Becoming Indian

Becoming Indian

I’ve been chuckling about this video for a few days now.

  • the1491s. “I’m An Indian Too“. YouTube <youtube.com>. Sep 21, 2012, retrieved Dec. 12, 2020.

So then. When the laughing subsides for a bit, I’m ready to go on with some more reading around this topic. There’s a particularly active faux Red community on Geni.com. I have a long standing interest in the subject of racial identity, but these folx really lit my interest. A wide variety of pipe carriers, and vision warriors, and chiefs of various standing. They couldn’t bear to hear that they might not be as NDN as they want.

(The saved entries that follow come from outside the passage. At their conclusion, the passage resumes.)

Record Resize : Type := mkResize {
  fold_state : ResizeFold;
  writing : bool;                   (* the write lock is held *)
  table : Table;
  pty : option Grid;                (* the live size, none on a closed master *)
  dirty : bool;                     (* the screen model was invalidated *)
  body : list Sec;                  (* what the timer thread has taken and not yet run *)
  calls : list (list Sec);          (* every other thread *)
}.

Definition resize_new (opened_size_passive : bool) (live : option Grid) : Resize :=
  mkResize (fold_new opened_size_passive) false (mkTable None None false 0 false) live false [] [].

Definition with_fold (r : Resize) f := mkResize f (writing r) (table r) (pty r) (dirty r) (body r) (calls r).
Definition with_writing (r : Resize) w := mkResize (fold_state r) w (table r) (pty r) (dirty r) (body r) (calls r).
Definition with_table (r : Resize) t := mkResize (fold_state r) (writing r) t (pty r) (dirty r) (body r) (calls r).
Definition with_pty (r : Resize) p := mkResize (fold_state r) (writing r) (table r) p (dirty r) (body r) (calls r).
Definition with_dirty (r : Resize) := mkResize (fold_state r) (writing r) (table r) (pty r) true (body r) (calls r).
Definition with_body (r : Resize) b := mkResize (fold_state r) (writing r) (table r) (pty r) (dirty r) b (calls r).
Definition with_calls (r : Resize) c := mkResize (fold_state r) (writing r) (table r) (pty r) (dirty r) (body r) c.

(** ** The sections *)

(** [Timers::arm]: the slot is overwritten, and a stopped table takes nothing. *)
Definition arm (t : Timer) (gen : Z) (tb : Table) : Table :=
  if stopped tb then tb
  else
    match t with
    | TResize => mkTable (Some gen) (settle_slot tb) (nudge_slot tb) (nudge_armings tb) false
    | TSettle => mkTable (resize_slot tb) (Some gen) (nudge_slot tb) (nudge_armings tb) false
    | TNudge => mkTable (resize_slot tb) (settle_slot tb) true (S (nudge_armings tb)) false
    end.

Definition stop (tb : Table) : Table := mkTable None None false (nudge_armings tb) true.

Definition arm_settle_of (d : ArmDecision) : list Sec :=
  if arm_settle d then [FArm TSettle (arm_generation d)] else [].

Definition sec_add (id : Z) (passive : bool) (r : Resize) : Resize * list Sec :=
  let '(d, f) := add_contributor (fold_state r) id passive in (with_fold r f, arm_settle_of d).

I remember reading a few years ago about White folx with a tiny bit of Indian ancestry weighing in on whether the Washington Redskins name is racist. Invariably, they’d (a) assert their claim to Indian ancestry, then (b) say they aren’t offended by the name. Can people be less self-aware than that? I don’t think so.

I was pulled back to this issue recently by Darryl Leroux (no surprise there) and his latest article about indigenization.

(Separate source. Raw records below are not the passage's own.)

Lemma lookup_arm w n id t k :
  stopping w = false -> filed (arm w n id t) !! k = if decide (k = id) then Some (n + t) else filed w !! k.
Proof. unfold arm. intros ->. cbn. destruct (decide (k = id)) as [->|]; by simplify_map_eq. Qed.

Lemma lookup_cancel w id k : filed (cancel w id) !! k = if decide (k = id) then None else filed w !! k.
Proof.
  unfold cancel. destruct (filed w !! id) eqn:E; cbn; destruct (decide (k = id)) as [->|]; by simplify_map_eq.
Qed.

Lemma due_for_arm s id t rest k :
  (stopping (wheel s) = true -> filed (wheel s) = ∅) -> Forall quiet rest ->
  due_for s (DArm id t :: rest) k -> due_for (with_wheel s (arm (wheel s) (now s) id t)) rest k.
Proof.
  unfold due_for. intros Hst Hq H. pose proof (quiet_not_fired rest k Hq) as Hf. cbn in *.
  destruct (last_op k rest) as [[]|]; try done.
  destruct (stopping (wheel s)) eqn:Es.
  { unfold arm. rewrite Es, Hst by done. rewrite lookup_empty. by left. }
  rewrite lookup_arm by done. destruct (Z.eqb_spec id k) as [->|]; [rewrite decide_True by done|rewrite decide_False by done].
  - destruct H as (e & He & Ht & Hle). exists e, t. split_and!; [done..|lia].
  - unfold arm. rewrite Es. done.
Qed.

Lemma due_for_cancel s id rest k :
  Forall quiet rest -> due_for s (DCancel id :: rest) k -> due_for (with_wheel s (cancel (wheel s) id)) rest k.
Proof.
  unfold due_for. intros Hq H. pose proof (quiet_not_fired rest k Hq) as Hf. cbn in *.
  destruct (last_op k rest) as [[]|]; try done. rewrite lookup_cancel.
  assert (Es : stopping (cancel (wheel s) id) = stopping (wheel s)) by (unfold cancel; by destruct (filed (wheel s) !! id)).
  change (wheel (with_wheel s (cancel (wheel s) id))) with (cancel (wheel s) id). rewrite Es.
  destruct (Z.eqb_spec id k) as [->|]; [rewrite decide_True by done|rewrite decide_False by done].
  - right. exact H.
  - exact H.
Qed.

There are also these older articles, still on my radar:

In other words, some people are making a very basic mistake of confusing ancestry and identity. It doesn’t have to be this hard–I have Swedish ancestry but I am not a Swede. So simple and obvious but it might be easy to lose your bearings if the only culture you know is your own.

Ultimately, this approach acquires an ersatz legitimacy from a related debate about the U.S. government using blood quantum rather than culture as a determinant of Indian identity. I wrote about that a few years ago. It should take only a few moments of reflection to see the difference between saying if you have the culture blood shouldn’t matter, versus saying if you have the blood you can claim the culture.

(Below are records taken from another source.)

(** [levels] is what is left of the depth cap: [MAX_LAYOUT_DEPTH + 1 - depth]. *)
Fixpoint read_layout_node (levels : nat) : Parser WorkspaceLayoutNode :=
  match levels with
  | O => parser_fail (malformed ("workspace layout: nested past depth " +:+ show (Z.of_nat MAX_LAYOUT_DEPTH)))
  | S levels =>
    tag ← read_u8;
    match byte_to_Z tag with
    | 0 => pane ← read_uuid; mret (Leaf pane)
    | 1 =>
      id ← read_uuid;
      axis ← read_u8;
      child_count ← read_u8;
      left ← read_bytes_remaining;
      if left <? byte_to_Z child_count
      then parser_fail (malformed ("workspace layout: " +:+ show (byte_to_Z child_count)
                                   +:+ " children need at least that many bytes"))
      else
        children ← read_many (read_layout_node levels) (Z.to_nat (byte_to_Z child_count));
        mret (Split id (axis_from_byte axis) children)
    | _ => parser_fail (malformed ("workspace layout: unknown node tag " +:+ show (byte_to_Z tag)))
    end
  end.

Definition decode_layout (data : list byte) : wresult WorkspaceLayoutNode :=
  run_parser (node ← read_layout_node (S MAX_LAYOUT_DEPTH);
              _ ← read_end "workspace layout: trailing bytes"; mret node) data.

(** ** Weights *)

Inductive SplitWeight : Type := Flex (bits : Z) | Fixed (bits : Z).

Definition kind_byte (w : SplitWeight) : byte := byte_of_Z match w with Flex _ => 0 | Fixed _ => 1 end.
Definition weight_bits (w : SplitWeight) : Z := match w with Flex b | Fixed b => b end.

Definition put_weight (w : ByteWriter) (x : SplitWeight) : ByteWriter := put_u64 (put_u8 w (kind_byte x)) (weight_bits x).
Definition encode_weight (x : SplitWeight) : list byte := into_vec (put_weight writer_new x).
Definition read_weight : Parser SplitWeight :=
  k ← read_u8; bits ← read_u64; mret (if byte_to_Z k =? 0 then Flex bits else Fixed bits).
Definition decode_weight (data : list byte) : wresult SplitWeight :=
  run_parser (x ← read_weight; _ ← read_end "workspace weight: trailing bytes"; mret x) data.

Definition encode_weights (l : list SplitWeight) : list byte :=
  let count := Z.min (zlen l) 255 in
  into_vec (foldl put_weight (put_u8 writer_new (byte_of_Z (u8_or_max count))) (take (Z.to_nat count) l)).

(** [.ok()?] *)
Definition ok {A} (m : wresult A) : option A := match m with Ok a => Some a | Err _ => None end.

Definition decode_weights (data : list byte) : option (list SplitWeight) :=
  ok (run_parser (count ← read_u8;
                  left ← read_bytes_remaining;
                  if negb (left =? byte_to_Z count * 9) then parser_fail Truncated
                  else read_many read_weight (Z.to_nat (byte_to_Z count))) data).

(** ** Identities and records *)

Definition encode_uuid (id : RawUuid) : list byte := id.
Definition decode_uuid (data : list byte) : option RawUuid := if decide (zlen data = 16) then Some data else None.

Definition encode_detached_panes (panes : list (RawUuid * option RawUuid)) : list byte :=
  let count := Z.min (zlen panes) 65535 in
  into_vec (foldl (fun w '(pane, origin) => put_bytes (put_bytes w pane) (default ROOT_OBJECT_ID origin))
    (put_u16 writer_new (u16_try_from_or_max count)) (take (Z.to_nat count) panes)).

Definition read_detached : Parser (RawUuid * option RawUuid) :=
  pane ← read_uuid; origin ← read_uuid;
  mret (pane, if bool_decide (origin = ROOT_OBJECT_ID) then None else Some origin).
Definition decode_detached_panes (data : list byte) : option (list (RawUuid * option RawUuid)) :=
  ok (run_parser (count ← read_u16;
                  left ← read_bytes_remaining;
                  if negb (left =? count * 32) then parser_fail Truncated
                  else read_many read_detached (Z.to_nat count)) data).

Record VideoEndpoint : Type := mkEndpoint {
  window_id : Z;
  title : list byte;
  app_name : list byte;
  display_id : option Z;
}.

Definition put_clamped (w : ByteWriter) (text : list byte) : ByteWriter :=
  let bytes := clamp_utf8 text MAX_STRING_BYTES in
  put_bytes (put_u16 w (u16_try_from_or_max (zlen bytes))) bytes.
Definition encode_video_target (e : VideoEndpoint) : list byte :=
  let w := put_u32 writer_new (window_id e) in
  let w := put_bool w (bool_decide (is_Some (display_id e))) in
  let w := put_u32 w (default 0 (display_id e)) in
  into_vec (put_clamped (put_clamped w (title e)) (app_name e)).

Definition read_u16_prefixed_string : Parser (list byte) :=
  len ← read_u16; bytes ← read_bytes len;
  parser_lift (if utf8_valid bytes then Ok bytes else Err Truncated).
Definition decode_video_target (data : list byte) : option VideoEndpoint :=
  ok (run_parser (window_id ← read_u32;
                  has_display ← read_bool;
                  display_id ← read_u32;
                  title ← read_u16_prefixed_string;
                  app_name ← read_u16_prefixed_string;
                  left ← read_bytes_remaining;
                  if negb (left =? 0) then parser_fail Truncated
                  else mret (mkEndpoint window_id title app_name (if has_display : bool then Some display_id else None)))
        data).

(** ** Scalars *)

Definition encode_string (text : list byte) (max_bytes : Z) : list byte := clamp_utf8 text max_bytes.
Definition decode_string (data : list byte) : option (list byte) := if utf8_valid data then Some data else None.
Definition encode_u8 (v : byte) : list byte := [v].
Definition decode_u8 (data : list byte) : option byte := match data with [b] => Some b | _ => None end.
Definition encode_bool (v : bool) : list byte := encode_u8 (byte_of_Z (if v then 1 else 0)).
Definition decode_bool (data : list byte) : option bool := (fun b => negb (byte_to_Z b =? 0)) <$> decode_u8 data.
Definition encode_u8_pair (first second : byte) : list byte := [first; second].
Definition decode_u8_pair (data : list byte) : option (byte * byte) :=
  match data with [a; b] => Some (a, b) | _ => None end.
Definition encode_u16_pair (first second : Z) : list byte := into_vec (put_u16 (put_u16 writer_new first) second).
Definition decode_u16_pair (data : list byte) : option (Z * Z) :=
  match data with [a; b; c; d] => Some (from_be_bytes [a; b], from_be_bytes [c; d]) | _ => None end.
Definition encode_u32 (v : Z) : list byte := to_be_bytes 4 v.
Definition decode_u32 (data : list byte) : option Z := if decide (length data = 4%nat) then Some (from_be_bytes data) else None.
Definition encode_i32 (v : Z) : list byte := to_be_bytes 4 (cast_unsigned 32 v).
Definition decode_i32 (data : list byte) : option Z := cast_signed 32 <$> decode_u32 data.
Definition encode_i64 (v : Z) : list byte := to_be_bytes 8 (cast_unsigned 64 v).
Definition decode_i64 (data : list byte) : option Z :=
  if decide (length data = 8%nat) then Some (cast_signed 64 (from_be_bytes data)) else None.

Definition encode_uuid_list (ids : list RawUuid) : list byte :=
  let count := Z.min (zlen ids) 65535 in
  into_vec (foldl put_bytes (put_u16 writer_new (u16_try_from_or_max count)) (take (Z.to_nat count) ids)).
Definition decode_uuid_list (data : list byte) : option (list RawUuid) :=
  ok (run_parser (count ← read_u16;
                  left ← read_bytes_remaining;
                  if negb (left =? count * 16) then parser_fail Truncated
                  else read_many read_uuid (Z.to_nat count)) data).

(** ** Writing *)

Definition key_chunks (key : WorkspaceKey) : list byte := [kind key] ++ object_id key ++ [field key].
Definition entry_chunks (e : WorkspaceEntry) : list byte :=
  key_chunks (entry_key e) ++ to_be_bytes 4 (u32_or_max (zlen (entry_value e))) ++ entry_value e.

(** [writes f g]: on an owned buffer, [f] appends [g]. *)
Definition appends (f : ByteWriter -> ByteWriter) (bs : list byte) : Prop :=
  forall buf, f (mkWriter (Owned buf)) = mkWriter (Owned (buf ++ bs)).

Lemma appends_slice bs : appends (fun w => put_slice w bs) bs.
Proof. done. Qed.

Lemma appends_comp f g a b : appends f a -> appends g b -> appends (fun w => g (f w)) (a ++ b).
Proof. intros Hf Hg buf. by rewrite Hf, Hg, app_assoc. Qed.

Lemma appends_foldl {A} (put : ByteWriter -> A -> ByteWriter) (bs : A -> list byte) l :
  (forall x, x ∈ l -> appends (fun w => put w x) (bs x)) -> appends (fun w => foldl put w l) (concat (map bs l)).
Proof.
  induction l as [|x l IH]; intros H buf; cbn; [by rewrite app_nil_r|].
  pose proof (H x ltac:(left) buf) as E. cbv beta in E. rewrite E.
  pose proof (IH (fun y Hy => H y (list_elem_of_further _ _ _ Hy)) (buf ++ bs x)) as E'. cbv beta in E'.
  by rewrite E', app_assoc.
Qed.

Lemma into_vec_appends f bs : appends f bs -> into_vec (f writer_new) = bs.
Proof. intros H. unfold writer_new. by rewrite H. Qed.

Lemma appends_key key : appends (fun w => put_key w key) (key_chunks key).
Proof. intros buf. unfold key_chunks. cbn. by rewrite <- !app_assoc. Qed.

Lemma appends_entry e : appends (fun w => put_entry w e) (entry_chunks e).
Proof.
  intros buf. unfold entry_chunks, put_entry. rewrite appends_key.
  change (mkWriter (Owned (((buf ++ key_chunks (entry_key e)) ++ to_be_bytes 4 (u32_or_max (zlen (entry_value e)))) ++
    entry_value e)) = mkWriter (Owned (buf ++ key_chunks (entry_key e) ++ to_be_bytes 4 (u32_or_max (zlen (entry_value e))) ++
    entry_value e))). by rewrite <- !app_assoc.
Qed.

Lemma encode_snapshot_bytes s :
  encode_snapshot s =
  to_be_bytes 4 (u32_or_max (zlen (sorted_entries s))) ++ concat (map entry_chunks (sorted_entries s)).
Proof.
  unfold encode_snapshot, writer_new. change (put_u32 (mkWriter (Owned [])) ?v) with (mkWriter (Owned (to_be_bytes 4 v))).
  by rewrite (appends_foldl put_entry entry_chunks) by (intros; apply appends_entry).
Qed.

Lemma encode_diff_bytes d :
  encode_diff d =
  to_be_bytes 4 (u32_or_max (zlen (sets d))) ++ concat (map entry_chunks (sets d)) ++
  to_be_bytes 4 (u32_or_max (zlen (deletes d))) ++ concat (map key_chunks (deletes d)).
Proof.
  unfold encode_diff, writer_new. change (put_u32 (mkWriter (Owned [])) ?v) with (mkWriter (Owned (to_be_bytes 4 v))).
  rewrite (appends_foldl put_entry entry_chunks) by (intros; apply appends_entry).
  change (put_u32 (mkWriter (Owned ?b)) ?v) with (mkWriter (Owned (b ++ to_be_bytes 4 v))).
  rewrite (appends_foldl put_key key_chunks) by (intros; apply appends_key). cbn. by rewrite <- !app_assoc.
Qed.

(** ** Reading back *)

Lemma runs_read_many {A} (p : Parser A) (bs : A -> list byte) l : forall n,
  (forall x n, x ∈ l -> runs_at p n (bs x) x) -> runs_at (read_many p (length l)) n (concat (map bs l)) l.
Proof.
  induction l as [|x l IH]; intros n H; [apply runs_ret|]. cbn [read_many length map concat].
  eapply runs_bind; [apply H; left|]. rewrite <- (app_nil_r (concat _)).
  eapply runs_bind; [apply IH; intros; apply H; by right|apply runs_ret].
Qed.

(** [read_bytes_remaining] sees at least what is parsed next. *)
Lemma runs_remaining {B} (k : Z -> Parser B) n bs v :
  (forall left, zlen bs <= left -> runs_at (k left) n bs v) -> runs_at (left ← read_bytes_remaining; k left) n bs v.
Proof.
  intros H pre rest Hn Hmax. unfold mbind, parser_bind, read_bytes_remaining, bytes_remaining. cbn [rd_data rd_offset].
  apply H; [|done..]. rewrite !length_app. lia.
Qed.

Lemma ends_read_end what n : ends_at (read_end what) n [] tt.
Proof.
  intros pre Hn Hmax. unfold read_end, mbind, parser_bind, read_bytes_remaining, bytes_remaining. cbn [rd_data rd_offset].
  rewrite app_nil_r, Hn, Z.sub_diag. cbn. by rewrite Z.add_0_r.
Qed.

Lemma runs_cell_uuid n u : is_uuid u -> runs_at read_uuid n u u.
Proof.
  unfold is_uuid. intros Hu. eapply runs_lift; [apply runs_read_bytes; unfold SESSION_ID_BYTE_COUNT; lia|].
  rewrite decide_True by (unfold SESSION_ID_BYTE_COUNT; lia). done.
Qed.

Definition key_ok (key : WorkspaceKey) : Prop := is_uuid (object_id key).
Definition entry_ok (e : WorkspaceEntry) : Prop := key_ok (entry_key e) /\ zlen (entry_value e) <= MAX_ENTRY_VALUE_BYTES.
Definition state_ok (s : HostWorkspaceState) : Prop :=
  Z.of_nat (size s) <= MAX_ENTRY_COUNT /\
  forall key v, s !! key = Some v -> key_ok key /\ zlen v <= MAX_ENTRY_VALUE_BYTES.
Definition diff_ok (d : WorkspaceStateDiff) : Prop :=
  zlen (sets d) <= MAX_ENTRY_COUNT /\ zlen (deletes d) <= MAX_ENTRY_COUNT /\
  Forall entry_ok (sets d) /\ Forall key_ok (deletes d).

Lemma key_chunks_length key : key_ok key -> zlen (key_chunks key) = KEY_ENCODED_SIZE.
Proof. unfold key_ok, is_uuid, key_chunks, KEY_ENCODED_SIZE. intros. rewrite !length_app. cbn. lia. Qed.

Lemma runs_read_key n key : key_ok key -> runs_at read_key n (key_chunks key) key.
Proof.
  intros Hk. unfold read_key, key_chunks. eapply runs_bind; [apply runs_next_byte|].
  eapply runs_bind; [by apply runs_cell_uuid|]. rewrite <- (app_nil_r [field key]).
  eapply runs_bind; [apply runs_next_byte|]. destruct key. apply runs_ret.
Qed.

I’ll be watching to see where this goes. From the resistance I’ve encountered personally, I’d bet the ranch that rationality loses this round, this generation. There’s a powerful undercurrent in the dominant settler culture of wanting to be indigenized, some way, some how.

Update: Now here’s a book for my reading list: Circe Sturm, Becoming Indian: The struggle over Cherokee identity in the twenty-first century (2011). Looks like it’s still available from UNM Press for $27, but twice that used. Should be half that. Something hinkey, there. I’ll put it on my want list and wait for the market to play out.

Almost Métis

Almost Métis

I used to think my dad’s ancestors were Métis. They’re not, but I ended up with a seemingly permanent interest.

The Métis are a Canadian group, a mixture of Anglos and Indians from the area between the Great Lakes and the Rocky Mountains. Not all mixed-race people in Canada are Métis, just the ones where the men in the founding group were employees of the Hudson Bay Company.

One of those men was John Hourie (1779-1857). He came to Hudson’s Bay in 1800 from South Ronaldsay, one of the Orkney Islands off the northern coast of Scotland. About 1809 he married Margaret Bird, a Shoshone (“Snake”) woman. She was adopted daughter of James Curtis Bird.

Howery is not a very common surname. When I was maybe 13 or so and just getting started with genealogy, I knew almost nothing about my father or his family. I eventually eked out the information that his grandfather was Elmer Phillip Howery, who everyone agreed was born in England. (Recently it’s occurred to me that probably I was not hearing the difference between English and Anglo that would have been significant for my mother and some of the others I was talking to.)

I wrote confidently to Somerset House, the English vital records place. Nothing. No record, they said. In fact they had no records of any Howerys. That’s just England, though. Since it was obvious Howery is a British name (so naive back then!), I started thinking Howery is probably a Scottish name. Maybe Irish.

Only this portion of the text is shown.